ムーラン・コラム そのニ 合浦公園の思い出
いまは無き名店たち。その二
合浦公園にあった木村屋。今では合浦公園の「みつかけ」といえば“つじい”だが、本当は木村屋だった。ここのおばあちゃんが細長く伸ばした餅を和鋏でチョキチョキ切ってミツをかけるみつかけが好きだった。そして忘れてならないのがしょっぱい中華ソバ。今でも心の中では、ここの中華ソバが一番美味いと思っている。開高健は、もうなくなったものを想い焦がれるうちに、その想いが増幅して、実際にまたまったく同じ物でも、めぐりあったときに、自分の想いと違ったりしてがっかりすることを「智の哀しみ」と評したが、それでも僕は叶わぬ事と知りながら、ここのシナソバが食べたい。
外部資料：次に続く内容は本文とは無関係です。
(* ===== verification/MmapTeoremas.v ===== *)
(** * The map of a process: the properties *)
From S2P Require Import Prelude Mmap MmapLibro.
Local Open Scope N_scope.

Lemma libro_u64 rs : libro_ok rs -> Forall region_u64 rs.
Proof.
  intros Hl. apply Forall_forall. intros r Hr. specialize (Hl r Hr). assert (1 < HUGE_ALIGN) as Hh by done. assert (U64_MAX = U64 - 1) as Hm by done.
  unfold region_u64. revert Hl Hh Hm. unfold rend, saturating_add64. generalize HUGE_ALIGN U64 U64_MAX. lia.
Qed.
Lemma libro_snoc rs r : libro_ok rs -> rend r + HUGE_ALIGN <= U64 -> libro_ok (rs ++ [r]).
Proof. intros Hl Hr q [Hq| ->%list_elem_of_singleton]%elem_of_app; [by apply Hl|done]. Qed.
Lemma next_lindes a b : a < U64 -> checked_next_multiple_of a 4096 = Some b -> b = redondo 4096 a ∧ a + 4096 <= U64 ∧ b + 4096 <= U64.
Proof.
  intros Ha. assert (0 < 4096) as Hp by done. unfold checked_next_multiple_of, checked_add64.
  assert (forall x, x < U64 -> x mod 4096 = 0 -> x + 4096 <= U64) as Hm.
  { intros x Hx Hx0. pose proof (N.div_mod x 4096 ltac:(done)) as Hd. rewrite Hx0, N.add_0_r in Hd. assert (U64 = 4096 * 2 ^ 52) as E by done.
    rewrite E in *. revert Hx. rewrite Hd. generalize (x / 4096). intros q. lia. }
  destruct (N.eqb_spec (a mod 4096) 0) as [H0|H0].
  - intros [= <-]. rewrite redondo_id by done. auto.
  - pose proof (siguiente_multiplo 4096 Hp a H0) as Hs. pose proof (redondo_no 4096 Hp a H0) as Hr. pose proof (redondo_ge 4096 Hp a).
    destruct (N.ltb_spec (a + (4096 - a mod 4096)) U64); [|done]. intros [= <-]. specialize (Hm _ ltac:(done) Hs). split; [done|]. lia.
Qed.

(** Every region of the book has bytes. *)
Definition con_bytes (rs : list MmapRegion) : Prop := Forall (fun r => virt_start r < rend r) rs.

(** What a call maps: zeros to write on, or the bytes of a file, to read. *)
Definition respaldo (abierto : N -> Z + N * N) (fd off n : N) (que : N * N * bool) : Prop :=
  fd = U64_MAX ∧ que = (0, 0, true) ∨ fd ≠ U64_MAX ∧ exists ino tam, abierto fd = inr (ino, tam) ∧ off + n <= tam ∧ que = (ino, tam, false).
(** The reasons to refuse one before looking for a place. *)
Definition rechazo (abierto : N -> Z + N * N) (fd off n : N) (e : Z) : Prop :=
  e = (- EINVAL)%Z ∧ (n = 0 ∨ U64 < n + 4096 ∨ fd ≠ U64_MAX ∧ exists ino tam, abierto fd = inr (ino, tam) ∧ (tam <= off ∨ tam < off + n ∨ U64 <= off + n)) ∨
  fd ≠ U64_MAX ∧ abierto fd = inl e.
夏休みに海水浴に来てまずは木村屋でミツカケや串団子と中華をたのむ。最初出て来るブリキ製の魔法の急須も懐かしい。大人のゲンコツくらいの大きさなのだが、茶碗に注いでも注いでもまだ番茶が出て来る不思議な急須だった。薄暗くコンクリ打ちっぱなしのタタキに、そっけないスチールにビニールのカバーのイスとテーブル。かえってそれが懐かしい。もうなくなって30年くらいはたったのだろうか。ここで腹ごしらえしてから浜辺に向かう。子供の頃から“がっぽ”公園には当たり前のように海水浴に行っていたが、日本全国でも海水浴場がある公園はめずらしいらしい。ここで海水浴というよりも砂遊びして、屋台のオデン食べる(今ショウガミソおでんって言っているけれど、あれは“しょうがみそ味の素”おでんなのだ!味の素思いっきり入ってないと今一美味しくない)。それだけでとても記憶に残っている子供の日々。そして忘れられないのが競輪場。ここにオットセイがいた。父に連れられてガッポに行くと木村屋行ってから、ここでオットセイを見ていた。花見も青森ではここ。寒くて寒くて我慢比べみたいなわけわかんない夜桜宴会。いろいろなことがあった。すべてがなつかしい公園。それが合浦公園。